* Source information *

Lemma abs_bytes_trimmed fuel v :
  0 ≤ v < 2 ^ (8 * Z.of_nat fuel) → trimmed (abs_bytes fuel v) ∧ le_val 8 (abs_bytes fuel v) = v.
Proof.
  revert v. induction fuel as [|fuel IH]; intros v Hv.
  { simpl in *. split; [split; [constructor|by left]|lia]. }
  cbn [abs_bytes]. destruct (Z.eqb_spec v 0) as [->|Hv0].
  { split; [split; [constructor|by left]|done]. }
  change 0xff with (Z.ones 8). rewrite Z.land_ones, Z.shiftr_div_pow2 by lia.
  pose proof (Z.div_mod v (2 ^ 8) ltac:(lia)) as Hd. pose proof (Z.mod_pos_bound v (2 ^ 8) ltac:(lia)) as Hm.
  destruct (IH (v / 2 ^ 8)) as [[Hw Hl] Hval].
  { split; [apply Z.div_pos; lia|]. apply Z.div_lt_upper_bound; [lia|].
    rewrite <-Z.pow_add_r by lia. replace (8 + 8 * Z.of_nat fuel) with (8 * Z.of_nat (S fuel)) by lia. lia. }
  assert (fits 8 (v `mod` 2 ^ 8)) as Hf by done.
  split; [split; [by constructor|right]|].
  - destruct (abs_bytes fuel (v / 2 ^ 8)) as [|y b] eqn:E; [|by destruct Hl].
    simpl in *. lia.
  - rewrite le_val_cons, Hval by (done || lia). lia.
Qed.

Lemma abs_bytes_unique fuel b :
  trimmed b → (length b ≤ fuel)%nat → abs_bytes fuel (le_val 8 b) = b.
Proof.
  revert fuel. induction b as [|x b IH]; intros fuel Ht Hf; [by destruct fuel|].
  destruct fuel as [|fuel]; simpl in Hf; [lia|]. pose proof (trimmed_pos _ Ht ltac:(done)) as Hp.
  pose proof (trimmed_tail _ _ Ht) as Ht'. destruct Ht as [Hw _].
  apply Forall_cons in Hw as [Hx Hw]. cbn [abs_bytes].
  rewrite le_val_cons in * by (done || lia). unfold fits in Hx.
  destruct (Z.eqb_spec (x + le_val 8 b * 2 ^ 8) 0); [lia|].
  change 0xff with (Z.ones 8). rewrite Z.land_ones, Z.shiftr_div_pow2, Z.mod_add, Z.div_add, Z.mod_small, Z.div_small by lia.
  rewrite Z.add_0_l, IH by (done || lia). done.
Qed.

Lemma le_val_snoc b l :
  words 8 b → le_val 8 (b ++ [l]) = le_val 8 b + l * 2 ^ (8 * Z.of_nat (length b)).
Proof.
  intros. rewrite le_val_app_add by (done || lia). simpl. rewrite Z.lor_0_r.
  do 3 f_equal. lia.
Qed.

(** The number a byte vector stands for, and what the constructor makes of it. *)
Definition vch_value (vch : valtype) : Z :=
  match vch with
  | [] => 0
  | _ =>
      let result := for_up (length vch) (λ r i, Z.lor r (s64 (nth i vch 0 ≪ (8 * Z.of_nat i)))) 0 in
      if negb (Z.land (List.last vch 0) 0x80 =? 0)
      then - s64 (Z.land (u64 result) (u64 (Z.lnot (u64 (0x80 ≪ (8 * (size vch - 1)))))))
      else result
  end.
Definition vch_number (vch : valtype) (fRequireMinimal : bool) : option Z :=
  if nMaxNumSize <? size vch then None
  else if fRequireMinimal && (0 <? size vch) && (Z.land (List.last vch 0) 0x7f =? 0) &&
          ((size vch <=? 1) || (Z.land (nth (length vch - 2) vch 0) 0x80 =? 0))
  then None
  else Some (vch_value vch).

Lemma last_of_nonempty {A} (l : list A) d : l ≠ [] → last l = Some (List.last l d).
Proof. intros Hne. destruct (exists_last Hne) as (b & x & ->). by rewrite last_snoc, List.last_last. Qed.
Lemma lookup_nth {A} (l : list A) i d : (i < length l)%nat → l !! i = Some (nth i l d).
Proof. intros Hi. rewrite nth_lookup. by destruct (lookup_lt_is_Some_2 l i Hi) as [y ->]. Qed.

(** The reads of the constructor stay inside the vector. *)
Lemma set_vch_eq vch : set_vch vch = Some (vch_value vch).
Proof.
  destruct vch as [|y l]; [done|]. unfold set_vch, vch_value. remember (y :: l) as vch eqn:E.
  assert (∀ n, (n ≤ length vch)%nat → for_up n (λ r i, r ← r; x ← vch !! i; Some (Z.lor r (s64 (x ≪ (8 * Z.of_nat i))))) (Some 0) =
    Some (for_up n (λ r i, Z.lor r (s64 (nth i vch 0 ≪ (8 * Z.of_nat i)))) 0)) as ->; [| |done].
  { induction n as [|n IH]; intros Hn; [done|]. unfold for_up in *. rewrite !seq_S, !foldl_app, IH by lia. cbn. by rewrite (lookup_nth vch n 0) by lia. }
  cbn [mbind option_bind]. rewrite (last_of_nonempty vch 0) by (by rewrite E). done.
Qed.
Lemma of_vch_eq vch f : of_vch vch f = Some (vch_number vch f).
Proof.
  unfold of_vch, vch_number. destruct (nMaxNumSize <? size vch); [done|]. destruct f; cbn [andb]; [|cbn; by rewrite set_vch_eq].
  destruct (Z.ltb_spec 0 (size vch)) as [Hs|Hs]; cbn [andb]; [|cbn; by rewrite set_vch_eq].
  unfold not_minimal. rewrite (last_of_nonempty vch 0) by (intros ->; done). cbn [mbind option_bind].
  destruct (Z.land (List.last vch 0) 127 =? 0); cbn [andb mbind option_bind]; [|by rewrite set_vch_eq].
  destruct (size vch <=? 1); cbn [orb mbind option_bind]; [done|]. rewrite (lookup_nth vch _ 0) by (unfold size in Hs; lia).
  cbn [mbind option_bind]. destruct (Z.land _ 128 =? 0); [done|]. by rewrite set_vch_eq.
Qed.

Lemma set_vch_magnitude vch :
  words 8 vch → (length vch ≤ 4)%nat →
  for_up (length vch) (λ r i, Z.lor r (s64 (nth i vch 0 ≪ (8 * Z.of_nat i)))) 0 = le_val 8 vch.
Proof.
  intros Hw Hl.
  replace (le_val 8 vch) with (le_val 8 (take (length vch) vch)) by (by rewrite firstn_all).
  apply (for_up_inv (λ i r, r = le_val 8 (take i vch))); [done|].
  intros i r Hi ->. rewrite (take_S_r vch i (nth i vch 0)).
  2:{ rewrite nth_lookup. by destruct (lookup_lt_is_Some_2 vch i Hi) as [y ->]. }
  rewrite le_val_app by lia. rewrite length_take, Nat.min_l by lia.
  change (le_val 8 [nth i vch 0]) with (Z.lor (nth i vch 0) 0). rewrite Z.lor_0_r.
  rewrite swrap_small; [f_equal; f_equal; lia|lia|].
  pose proof (words_nth 8 vch i ltac:(lia) Hw) as Hx. unfold fits in Hx. unfold sfits.
  rewrite Z.shiftl_mul_pow2 by lia.
  assert (0 < 2 ^ (8 * Z.of_nat i) ≤ 2 ^ 24) as HP.
  { split; [apply Z.pow_pos_nonneg; lia|apply Z.pow_le_mono_r; lia]. }
  revert HP. generalize (2 ^ (8 * Z.of_nat i)). intros P HP. nia.
Qed.

(** Masking out the bit above a number. *)
Lemma clear_top_bit v j :
  0 ≤ j < 63 → 0 ≤ v < 2 ^ j →
  s64 (Z.land (u64 (v + 2 ^ j)) (u64 (Z.lnot (u64 (2 ^ j))))) = v.
Proof.
  intros Hj Hv. assert (2 ^ j ≤ 2 ^ 62) as HP by (apply Z.pow_le_mono_r; lia).
  rewrite !(wrap_small 64 (v + 2 ^ j)), (wrap_small 64 (2 ^ j)) by (unfold fits; lia).
  replace (Z.land (v + 2 ^ j) (u64 (Z.lnot (2 ^ j)))) with v.
  { apply swrap_small; [lia|]. unfold sfits. lia. }
  unfold wrap. rewrite <-Z.land_ones by lia.
  replace (v + 2 ^ j) with (Z.lor v (1 ≪ j)) by (rewrite lor_shiftl_add by (done || lia); lia).
  apply Z.bits_inj'. intros n Hn.
  rewrite !Z.land_spec, Z.lor_spec, Z.lnot_spec, Z.shiftl_spec, Z.pow2_bits_eqb by lia.
  rewrite Z.testbit_ones by lia. destruct (Z.eqb_spec j n) as [<-|Hne].
  - rewrite (fits_testbit j) by (done || lia). by rewrite andb_false_r.
  - rewrite andb_true_l. replace (Z.testbit 1 (n - j)) with false.
    2:{ symmetry. destruct (Z.lt_ge_cases (n - j) 0); [by apply Z.testbit_neg_r|].
        apply (fits_testbit 1); [lia|unfold fits; lia]. }
    rewrite orb_false_r. destruct (Z.lt_ge_cases n j).
    + replace ((0 <=? n) && (n <? 64)) with true by lia. by rewrite andb_true_r.
    + rewrite (fits_testbit j) by (done || lia). done.
Qed.

(** The number a byte vector stands for: sign in the top bit of the last byte. *)
Lemma set_vch_snoc b l :
  words 8 (b ++ [l]) → (length b ≤ 3)%nat →
  vch_value (b ++ [l]) =
    let v := le_val 8 b + l `mod` 128 * 2 ^ (8 * Z.of_nat (length b)) in
    if 128 <=? l then - v else v.
Proof.
  intros Hw Hb. pose proof (set_vch_magnitude _ Hw ltac:(rewrite length_app; simpl; lia)) as Hmag.
  pose proof Hw as [Hwb Hl]%Forall_app. apply Forall_cons in Hl as [Hl _].
  pose proof (le_val_bound 8 b ltac:(lia) Hwb) as Hbb. rewrite (Z.mul_comm _ 8) in Hbb.
  assert (0 < 2 ^ (8 * Z.of_nat (length b)) ≤ 2 ^ 24) as HP.
  { split; [apply Z.pow_pos_nonneg; lia|apply Z.pow_le_mono_r; lia]. }
  unfold vch_value. destruct (b ++ [l]) as [|y r] eqn:E; [by destruct b|]. rewrite <-E in *. clear E y r.
  rewrite Hmag, List.last_last, byte_high, le_val_snoc by done. clear Hmag.
  replace (8 * (size (b ++ [l]) - 1)) with (8 * Z.of_nat (length b))
    by (unfold size; rewrite length_app; simpl; lia).
  rewrite Z.shiftl_mul_pow2 by lia. set (P := 2 ^ (8 * Z.of_nat (length b))) in *.
  unfold fits in Hl, Hbb. pose proof (Z.mod_pos_bound l 128 ltac:(lia)) as Hm.
  pose proof (Z.div_mod l 128 ltac:(lia)) as Hd.
  destruct (Z.leb_spec 128 l) as [Hhi|Hlo].
  2:{ rewrite Z.mod_small by lia. done. }
  assert (l = l `mod` 128 + 128) as El.
  { assert (l / 128 = 1) by (apply Z.le_antisymm; [|apply Z.div_le_lower_bound; lia];
      apply Z.lt_succ_r, Z.div_lt_upper_bound; lia). lia. }
  set (v := le_val 8 b + l `mod` 128 * P).
  assert (0 ≤ v < 128 * P) as Hv by (subst v; nia).
  replace (le_val 8 b + l * P) with (v + 0x80 * P) by (subst v; nia).
  f_equal. subst P. change 0x80 with (2 ^ 7) in *. rewrite <-Z.pow_add_r by lia.
  apply clear_top_bit; [lia|]. rewrite Z.pow_add_r by lia. exact Hv.
Qed.

Lemma trimmed_snoc b m : trimmed (b ++ [m]) ↔ words 8 b ∧ fits 8 m ∧ 0 < m.
Proof.
  unfold trimmed. rewrite Forall_app, List.last_last, Forall_singleton.
  split.
  - intros [[? ?] [E|?]]; [by destruct b|done].
  - intros (? & ? & ?). split; [done|by right].
Qed.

* What the exercise asks *
Where a line of the records includes "Definition", copy it.

* Result below *
Definition vch_value (vch : valtype) : Z :=
Definition vch_number (vch : valtype) (fRequireMinimal : bool) : option Z :=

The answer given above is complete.